Stored items:
■ ■ ■ ■

(** * WINK link layer: frame codec, simulated channel and link session

    A shallow embedding of [linklayer1.c], [linklayer.h] and
    [sim-physical.c], and the properties of the link layer proved on it.

    Conventions of the embedding.
    - A C [int] or [long] is a [Z]; the program's counters and cursors stay
      far from the limits of the machine type, and signed overflow has no
      defined result in C, so no wrap-around is written for them.
    - A [byte] (unsigned char) is a [Z] in [0, 255]; a conversion to [byte]
      is written out as [to_byte], reduction modulo 256.
    - The C operator [%] truncates towards zero: it is [Z.rem].
    - An array is a [list Z] of the array's size, read with [rd] and
      written with [wr].  An access outside the array has no defined result
      in C; here a read gives 0 and a write is dropped.  A pointer into an
      array is the array together with an offset.
    - The static variables of the two C files are the fields of [State].
      The C library's [rand], [clock] and [Sleep] act on the [Env] part of
      it, which carries the values the outside world will supply.
    - What the program prints is the [out] trace of [State]. *)

From Stdlib Require Import ZArith QArith Lia.
From stdpp Require Import base numbers list.

Open Scope Z_scope.

(** ** Constants of [linklayer.h] and [sim-physical.c] *)

Definition MAX_BLK : Z := 255.
Definition MOD_SEQNUM : Z := 16.
Definition STARTBYTE : Z := 206.
Definition ENDBYTE : Z := 204.
Definition STUFFBYTE : Z := 220.
Definition SEQNUMPOS : Z := 2.
Definition BYTECOUNTPOS : Z := 1.
Definition HEADERSIZE : Z := 3.
Definition TRAILERSIZE : Z := 2.
Definition RX_WAIT : Q := 20 # 1.
Definition PROB_ERR : Q := 3 # 10000.
Definition BUFSIZE : Z := 2000.

(** Constants of the C library on the platform the simulation is written
    for (it includes [windows.h]). *)
Definition RAND_MAX : Z := 32767.
Definition CLOCKS_PER_SEC : Z := 1000.
(** * Puzzle search: depth-first and breadth-first solvers, path-tree nodes

    A shallow embedding of [puzzle_tools.py] (the two solvers and the class
    [PuzzleNode]) and of [SudokuPuzzle.extensions] from [sudoku_puzzle.py],
    followed by the properties the specification states about them.

    Conventions of the embedding:
    - a Python call that may raise returns a [result]: [Ok v] or [Raise e];
    - the [while] loops of the solvers are unbounded, so they take a [fuel]
      (a bound on the number of evaluations of the loop condition) and
      return [None] when it runs out; [Found n] and [NotFound] abbreviate
      the two normal returns ([return PuzzleNode(ext)] and [return None]);
    - the visited set [seen] is a [gset string];
    - a Python list is a Rocq list in the same order, so [append] adds at
      the right end, [pop()] removes the right end and [pop(0)] the left. *)

From stdpp Require Import base gmap sets list strings pretty.

(** ** Python exceptions and results *)

Inductive exn : Type :=
| IndexError
| AttributeError
| UnboundLocalError
| ValueError.

Inductive result (A : Type) : Type :=
| Ok (a : A)
| Raise (e : exn).

Arguments Ok {A} a.
Arguments Raise {A} e.

(** Sequencing: the first exception raised ends the computation. *)
#[global] Instance result_bind : MBind result := fun A B k r =>
  match r with
  | Ok a => k a
  | Raise e => Raise e
  end.

#[global] Instance result_fmap : FMap result := fun A B f r =>
  match r with
  | Ok a => Ok (f a)
  | Raise e => Raise e
  end.

(** [list.pop()]: removes and returns the last item. *)
Definition pop {A : Type} (l : list A) : result (A * list A) :=
  match last l with
  | None => Raise IndexError
  | Some x => Ok (x, removelast l)
  end.

(** [list.pop(0)]: removes and returns the first item. *)
Definition pop0 {A : Type} (l : list A) : result (A * list A) :=
  match l with
  | [] => Raise IndexError
  | x :: r => Ok (x, r)
  end.

(** ** The puzzle contract

    [puzzle.py] declares the abstract class [Puzzle]; the solvers use four
    of its methods, and [PuzzleNode.__eq__] uses its [==]. A conforming
    puzzle type is pure: its methods return, and return the same value at
    each call. *)

Class Puzzle (P : Type) : Type := {
  is_solved : P -> bool;
  extensions : P -> list P;
  fail_fast : P -> bool;
  __str__ : P -> string;
  puzzle_eq : P -> P -> bool  (* [__eq__] *)
}.

(** ** class PuzzleNode *)

#[warnings="-register-all"]
Inductive PuzzleNode (P : Type) : Type :=
  mkPuzzleNode {
    puzzle : option P;
    children : list (PuzzleNode P);
    parent : option (PuzzleNode P)
  }.

Arguments mkPuzzleNode {P} puzzle children parent.
Arguments puzzle {P} _.
Arguments children {P} _.
Arguments parent {P} _.

(** [PuzzleNode.__init__(self, puzzle=None, children=None, parent=None)];
    [children[:]] copies the list, which is the identity on values. *)
Definition PuzzleNode_init {P : Type} (puzzle : option P)
    (children : option (list (PuzzleNode P)))
    (parent : option (PuzzleNode P)) : PuzzleNode P :=
  mkPuzzleNode puzzle
    (match children with
     | None => []
     | Some children => children
     end)
    parent.

(** [PuzzleNode(ext)], the only form the solvers build. *)
Definition PuzzleNode_of {P : Type} (ext : P) : PuzzleNode P :=
  PuzzleNode_init (Some ext) None None.

(** What the second operand of [==] can be:
    [other: Union[PuzzleNode, Any]]. *)
Inductive PyValue (P : Type) : Type :=
| VNode (n : PuzzleNode P)
| VOther.

Arguments VNode {P} n.
Arguments VOther {P}.

Section NodeEq.
Context {P : Type} {Pz : Puzzle P}.

(** [self.puzzle == other.puzzle] on [Optional[Puzzle]]. *)
Definition opt_puzzle_eq (a b : option P) : bool :=
  match a, b with
  | Some x, Some y => puzzle_eq x y
  | None, None => true
  | _, _ => false
  end.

■ ■ ■ ■

## Instructions to follow
Show me every line of the entries above that holds "Python".

## Solution below
    - a Python call that may raise returns a [result]: [Ok v] or [Raise e];
    - a Python list is a Rocq list in the same order, so [append] adds at
(** ** Python exceptions and results *)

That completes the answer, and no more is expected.